Even though its budget was half a million dollars, Adeline looks and sounds like a professional movie that would ably fill the scheduling slots of a Hallmark or Christian TV network. The cinematography by Dan Parsons (Treasure Lies) is rich and autumnal in its color palate, and the use of dappled lighting and depth of field visual arrangements helps add an extra pleasing cinematic quality to the movie. The score is also quite nice by Erik Schroeder, a man with over 100 scoring titles to his name. It’s pleasant and twinkly without overwhelming the emotions on screen. The special effects with the tornado and its destructive wake are quite good for the budget. The acting is above average too. Mowder (Foxcatcher) is dignified, Chokachi (Baywatch) is perfectly flummoxed, Bethea (Fireproof) is winsome, and Gottesman (1-800-HOT-NITE) has a natural presence that makes me think she has even bigger opportunities on the horizon. Plus, there’s the always enjoyable Ralph Scott (Double Walker) as John’s unflappable friend and soothing voice of reason.
There is plenty to enjoy with Adeline.

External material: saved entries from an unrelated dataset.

(* ===== verification/ClusterMoments.v ===== *)
(** Store operations answered from one moment.

    The operations of Stores.v run while other actors change the store, so each leads from
    one store to another.  Here each is split at the moment its answer speaks of: before it
    and after it the others act and the operation's own create may take effect, and at the
    moment the store says what the answer says.  Authority is the exception: it is learned
    from the create that made the Seal.  The store may be in any state the laws of
    [StateLaws] allow, not only in its contents.  This is the granularity at which Cluster.v lets
    processes learn. *)

From S2P Require Import Prelude OrdMap Text Domain Coordinates Partition Seal Wal Forest.
From S2P Require Import ForestTheory Archive Spelling Sst Writer WriterSafety WriterSystem.
From S2P Require Import Bootstrap BootstrapSafety Recovery ObjectStore Stores StoreTheory Common.
From S2P Require Import BootstrapRun Checkpoint CheckpointTheory CheckpointSafety.
From S2P Require Import CheckpointLink CheckpointRun Cluster.

Section moments.
  Context {DF : DebugFormat} {B : Backend} {SS : StoreState} {ST : StateLaws} {J : Jiff} {HP : Heap} {RL : RowLayout}.
  Context {RW : Rkyv ArchivedWalObject} {RS : Rkyv ArchivedSeal}.
  Context {RD : Rkyv (SstArchive ArchivedDirectoryRow)} {RG : Rkyv (SstArchive ArchivedLedgerRow)}.

(** * Moments of an operation *)

(** The request for the create of an object, if there is one, is sent. *)
Definition asking (object : option (str * list Z)) (s : State) : State :=
  match object with Some (key, bytes) => ask_put key bytes s | None => s end.

(** The other actors move, and the create of the object may take effect. *)
Definition moves (object : option (str * list Z)) (s s' : State) : Prop :=
  quiet s s' ∨ ∃ key bytes, object = Some (key, bytes) ∧ entered key bytes s s'.

(** At some moment of the operation the contents were so. *)
Definition seen (object : option (str * list Z)) (s s' : State) (P : gmap str (list Z) → Prop) : Prop :=
  ∃ m, moves object s m ∧ P (view m) ∧ moves object m s'.

Lemma moves_quiet object s s' : quiet s s' → moves object s s'.
Proof. by left. Qed.

Lemma moves_tried key bytes s s' : tried key bytes s s' → moves (Some (key, bytes)) s s'.
Proof. intros [H|H]; [by left|right; eauto]. Qed.

Lemma moves_post object s m s' : moves object s m → quiet m s' → moves object s s'.
Proof.
  intros [H|(key & bytes & -> & x & H1 & Hx & H2)] He; [left; by etransitivity|right].
  eexists _, _. split; [done|]. exists x. split_and!; [done|done|by etransitivity].
Qed.

Lemma seen_end (object : option (str * list Z)) (s s' : State) (P : gmap str (list Z) → Prop) :
  moves object s s' → P (view s') → seen object s s' P.
Proof. intros H HP'. exists s'. split_and!; [done|done|by apply moves_quiet]. Qed.

Lemma seen_meanwhile (object : option (str * list Z)) (s s' : State) (P : gmap str (list Z) → Prop) :
  meanwhile s s' P → seen object s s' P.
Proof. intros (m & H1 & Hm & H2). exists m. split_and!; [by apply moves_quiet|done|by apply moves_quiet]. Qed.

Lemma seen_later (object : option (str * list Z)) (s m s' : State) (P : gmap str (list Z) → Prop) :
  moves object s m → meanwhile m s' P → seen object s s' P.
Proof.
  intros H (x & H1 & Hx & H2). exists x.
  split_and!; [by eapply moves_post|done|by apply moves_quiet].
Qed.

Lemma seen_mono (object : option (str * list Z)) (s s' : State) (P Q : gmap str (list Z) → Prop) :
  (∀ m, P m → Q m) → seen object s s' P → seen object s s' Q.
Proof. intros HPQ (m & H1 & Hm & H2). exists m. auto. Qed.

(** * Creates *)

(** What the evidence of a create says of its moment. *)
Definition evident (key : str) (bytes : list Z) (evidence : CreateEvidence) (m : gmap str (list Z)) :
    Prop :=
  match evidence with
  | Direct | DurableMatch => m !! key = Some bytes
  | NotOurs => ∃ other, m !! key = Some other ∧ other ≠ bytes
  | Unresolved => True
  end.

Lemma evidence_seen key bytes d d' evidence :
  evidence_says key bytes d d' (Ok evidence) →
  seen (Some (key, bytes)) d d' (evident key bytes evidence).
Proof.
  destruct evidence; [intros (m & H1 & Hm & H2)|by apply seen_meanwhile..|].
  - exists (enter key bytes m).
    split_and!; [|simpl; rewrite view_enter; apply lookup_insert_eq|by apply moves_quiet].
    right. exists key, bytes. split; [done|]. by exists m.
  - intros H. apply seen_end; [by apply moves_tried|done].
Qed.

Lemma create_bytes_says w key bytes w' r :
  create_bytes w key bytes = Ret (w', r) →
  ∃ r', r = map_err typed_store_error r' ∧
    evidence_says (key_str key) bytes (ask_put (key_str key) bytes (state w)) (state w') r'.
Proof using ST.
  unfold create_bytes. destruct (PutBody_try_from bytes) as [body|] eqn:Hb; cbn [expect_ok exec_bind];
    [|done].
  apply checked_Ok in Hb. destruct (create_says w key body) as (w1 & r' & -> & Hr).
  cbn [world_map_err exec_bind]. intros [= <- <-]. exists r'. split; [done|]. by rewrite <- Hb.
Qed.

Lemma create_seal_says w generation bytes w' r :
  create_seal w generation bytes = Ret (w', r) →
  ∃ r', r = map_err typed_store_error r' ∧
    evidence_says (seal_spelling generation) bytes
      (ask_put (seal_spelling generation) bytes (state w)) (state w') r'.
Proof using ST.
  unfold create_seal. destruct (seal_object_key_spelling generation) as (key & -> & <-).
  apply create_bytes_says.
Qed.

Lemma create_wal_says w candidate w' r :
  create_wal w candidate = Ret (w', r) →
  ∃ r', r = map_err typed_store_error r' ∧
    let key := wal_spelling (encoded_wal_batch candidate) in
    let bytes := encoded_wal_bytes candidate in
    evidence_says key bytes (ask_put key bytes (state w)) (state w') r'.
Proof using ST.
  unfold create_wal. destruct (wal_object_key_spelling (encoded_wal_batch candidate)) as (key & -> & <-).
  apply create_bytes_says.
Qed.

Lemma create_table_says w candidate w' r :
  create_table w candidate = Ret (w', r) →
  ∃ r', r = map_err typed_store_error r' ∧
    let key := TableKey_display (table_key candidate) in
    evidence_says key (table_bytes candidate) (ask_put key (table_bytes candidate) (state w)) (state w') r'.
Proof using ST.
  unfold create_table. destruct (table_object_key_Ret (table_key candidate)) as (key & -> & <-).
  apply create_bytes_says.
Qed.

(** ** Seals *)

(** What a publication that is not told it authored says of its moment. *)
Definition unauthored (key : str) (r : Result TypedStoreError SealPublication) (m : gmap str (list Z)) :
    Prop :=
  match r with
  | Ok Authored => False
  | Ok NoAuthority => is_Some (m !! key)
  | Ok PublicationUnresolved | Err _ => True
  end.

Lemma publish_authority_seen w candidate w' r :
  publish_authority w candidate = Ret (w', r) →
  let key := seal_spelling (seal_generation (authority_seal candidate)) in
  let bytes := authority_bytes candidate in
  seen (Some (key, bytes)) (ask_put key bytes (state w)) (state w') (unauthored key r) ∨
  r = Ok Authored ∧ entered key bytes (ask_put key bytes (state w)) (state w').
Proof using ST.
  unfold publish_authority. destruct (create_seal w _ _) as [[w1 r1]|] eqn:Hc; [|done].
  apply create_seal_says in Hc as (e & -> & He). pose proof (evidence_tried _ _ _ _ _ He) as Hc.
  destruct e as [evidence|]; cbn [map_err world_bind]; intros [= <- <-];
    [|left; by apply seen_end, I; apply moves_tried].
  apply evidence_seen in He as Hs.
  destruct evidence; [by right|left; eapply seen_mono; [|exact Hs]; intros m Hm..]; simpl in *.
  - by rewrite Hm.
  - destruct Hm as (other & -> & _). done.
  - done.
Qed.

Lemma establish_genesis_seen w candidate w' r :
  store_establish_genesis w candidate = Ret (w', r) →
  let key := seal_spelling (seal_generation (genesis_seal candidate)) in
  let bytes := genesis_bytes candidate in
  seen (Some (key, bytes)) (ask_put key bytes (state w)) (state w') (λ m,
    match r with
    | Ok GenesisEstablished => m !! key = Some (genesis_bytes candidate)
    | Ok GenesisLostRace => ∃ other, m !! key = Some other ∧ other ≠ genesis_bytes candidate
    | Ok GenesisUnresolved | Err _ => True
    end).
Proof using ST.
  unfold store_establish_genesis. destruct (create_seal w _ _) as [[w1 r1]|] eqn:Hc; [|done].
  apply create_seal_says in Hc as (e & -> & He). pose proof (evidence_tried _ _ _ _ _ He) as Hc.
  destruct e as [evidence|]; cbn [map_err world_bind]; intros [= <- <-];
    [|by apply seen_end, I; apply moves_tried].
  apply evidence_seen in He. eapply seen_mono; [|exact He]. by destruct evidence.
Qed.

(** ** WAL objects *)

Lemma establish_wal_seen w candidate w' r :
  establish_wal w candidate = Ret (w', r) →
  let key := wal_spelling (encoded_wal_batch candidate) in
  let bytes := encoded_wal_bytes candidate in
  seen (Some (key, bytes)) (ask_put key bytes (state w)) (state w') (λ m,
    match r with Ok e => establishes m key bytes e | Err _ => True end).
Proof using ST.
  unfold establish_wal. destruct (create_wal w candidate) as [[w1 r1]|] eqn:Hc; [|done].
  apply create_wal_says in Hc as (e & -> & He). pose proof (evidence_tried _ _ _ _ _ He) as Hc.
  apply moves_tried in Hc. destruct e as [evidence|]; cbn [map_err world_bind];
    [|intros [= <- <-]; by apply seen_end].
  destruct evidence; [intros [= <- <-]; eapply seen_mono; [|by apply evidence_seen, He]; done..|].
  destruct (read_wal_says w1 (encoded_wal_partition candidate) (encoded_wal_batch candidate))
    as (w2 & r2 & -> & H1 & Hf).
  destruct r2 as [[observed|]|]; cbn [world_bind]; intros [= <- <-].
  - eapply seen_later; [exact Hc|]. destruct Hf as (m & H2 & (bytes & Hm & _ & <-) & H3). exists m.
    split_and!; [done| |done]. case_bool_decide as Heq; simpl; [by rewrite <- Heq|]. eauto.
  - apply seen_end; [by eapply moves_post|done].
  - apply seen_end; [by eapply moves_post|done].
Qed.

(** ** Tables *)

Lemma establish_table_seen w t w' r :
  establish_table w t = Ret (w', r) →
  let key := TableKey_display (table_key t) in
  seen (Some (key, table_bytes t)) (ask_put key (table_bytes t) (state w)) (state w') (λ m,
    r = TableEstablished → m !! key = Some (table_bytes t)).
Proof using ST.
  unfold establish_table. destruct (create_table w t) as [[w1 r1]|] eqn:Hc; cbn [exec_bind]; [|done].
  apply create_table_says in Hc as (e & -> & He). pose proof (evidence_tried _ _ _ _ _ He) as Hc.
  apply moves_tried in Hc. destruct e as [evidence|e]; cbn [map_err].
  2: { destruct (typed_store_error e); intros [= <- <-]; by apply seen_end. }
  destruct evidence; [intros [= <- <-]; eapply seen_mono; [|by apply evidence_seen, He]; done..|].
  unfold reconcile_table. destruct (table_object_key_Ret (table_key t)) as (key & -> & Hk).
  cbn [exec_bind]. destruct (read_bound_Ret _ (table_ref_bytes (table_ref t))) as (bound & -> & _).
  cbn [exec_bind]. destruct (read_object_says w1 key bound) as (w2 & r2 & -> & Hf).
  pose proof (read_says_quiet _ _ _ _ _ Hf) as H1. rewrite Hk in Hf.
  destruct r2 as [[raw|]|e]; cbn [world_map_err map_err world_bind exec_bind].
  - destruct Hf as [(m & H2 & Hm & H3) _]. intros [= <- <-]. eapply seen_later; [exact Hc|]. exists m.
    split_and!; [done| |done]. case_bool_decide as Heq; [|done]. by rewrite <- Heq.
  - intros [= <- <-]. apply seen_end; [by eapply moves_post|done].
  - destruct (typed_store_error e); intros [= <- <-]; (apply seen_end; [by eapply moves_post|done]).
Qed.

(** * Bootstrap effects *)

(** The object an effect creates, if it does. *)
Definition effect_object (effect : BootstrapEffect) : option (str * list Z) :=
  match effect with
  | EstablishGenesis c => Some (seal_spelling (seal_generation (genesis_seal c)), genesis_bytes c)
  | PublishClaim c => Some (seal_spelling (seal_generation (authority_seal c)), authority_bytes c)
  | EstablishFence c => Some (wal_spelling (encoded_wal_batch c), encoded_wal_bytes c)
  | _ => None
  end.

(** Every effect the interpreter executes is answered from a moment, or by the create that
    made the claim. *)
Lemma execute_effect_answered w effect w' event :
  execute_effect w effect = Ret (w', event) →
  let s := asking (effect_object effect) (state w) in
  seen (effect_object effect) s (state w') (λ m, learns m effect event) ∨
  ∃ c, effect = PublishClaim c ∧ event = ClaimPublished Authored ∧
    entered (seal_spelling (seal_generation (authority_seal c))) (authority_bytes c) s (state w').
Proof using ST.
  destruct effect as [|c|g|c|partition table| |partition batch|c]; cbn [execute_effect]; unfold complete.
  - destruct (newest_generation_says w) as (w1 & r & -> & He & Hr). cbn [exec_bind]. intros [= <- <-].
    left. destruct r as [o|]; [by apply seen_meanwhile, Hr|by apply seen_end; [apply moves_quiet|]].
  - destruct (store_establish_genesis w c) as [[w1 r]|] eqn:Hx; cbn [exec_bind]; [|done].
    intros [= <- <-]. apply establish_genesis_seen in Hx. left. eapply seen_mono; [|exact Hx].
    intros m Hm. by destruct r as [[]|].
  - destruct (read_seal_says w g) as (w1 & r & -> & He & Hr). cbn [exec_bind]. intros [= <- <-].
    left. destruct r as [[seal|]|]; [by apply seen_meanwhile..|by apply seen_end; [apply moves_quiet|]].
  - destruct (publish_authority w c) as [[w1 r]|] eqn:Hx; cbn [exec_bind]; [|done].
    intros [= <- <-]. apply publish_authority_seen in Hx as [Hx|[-> Hi]]; [left|right; by exists c].
    eapply seen_mono; [|exact Hx]. intros m Hm. by destruct r as [[]|].
  - destruct (read_table_says w partition table) as (w1 & r & -> & He & Hr). cbn [exec_bind].
    intros [= <- <-]. left. destruct r as [decoded|]; [|by apply seen_end; [apply moves_quiet|]].
    destruct Hr as [Hm Hr]. eapply seen_mono; [|exact (seen_meanwhile _ _ _ _ Hr)].
    intros m (bytes & Hb & _ & Hd). split; [done|]. split; [done|]. by exists bytes.
  - destruct (newest_surviving_batch_says w) as (w1 & r & -> & He & Hr). cbn [exec_bind].
    intros [= <- <-]. left.
    destruct r as [o|]; [by apply seen_meanwhile, Hr|by apply seen_end; [apply moves_quiet|]].
  - destruct (read_wal_says w partition batch) as (w1 & r & -> & He & Hr). cbn [exec_bind].
    intros [= <- <-]. left. destruct r as [[o|]|];
      [|by apply seen_meanwhile|by apply seen_end; [apply moves_quiet|]].
    eapply seen_mono; [|exact (seen_meanwhile _ _ _ _ Hr)]. intros m (bytes & Hm & Hd & _).
    by exists bytes.
  - destruct (establish_wal w c) as [[w1 r]|] eqn:Hx; cbn [exec_bind]; [|done].
    intros [= <- <-]. apply establish_wal_seen in Hx. left. eapply seen_mono; [|exact Hx].
    intros m Hm. by destruct r.
Qed.

End moments.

It’s a passion project where you can feel the affection of everyone, and James has an invisible ease behind the camera. The acting and technical merits are solid and the pacing keeps things moving smoothly. Where Adeline frustrated me is with its screenplay that settled too often on its staid formula. We’ve seen these kinds of movies before and Adeline rests upon that familiarity a little too often for me. Genre fans will find enough to satisfy them, and everything is kept at such a family-friendly level of nice (even the disagreements are short and never more than G-rated) that is wholesome without feeling overly maudlin. I think the screenplay could have done much more with its pieces, but my opinion is going to be a minority for the movie’s target audience. Adeline is a nice movie about good people experiencing good tidings and will leave many people feeling, mostly, good.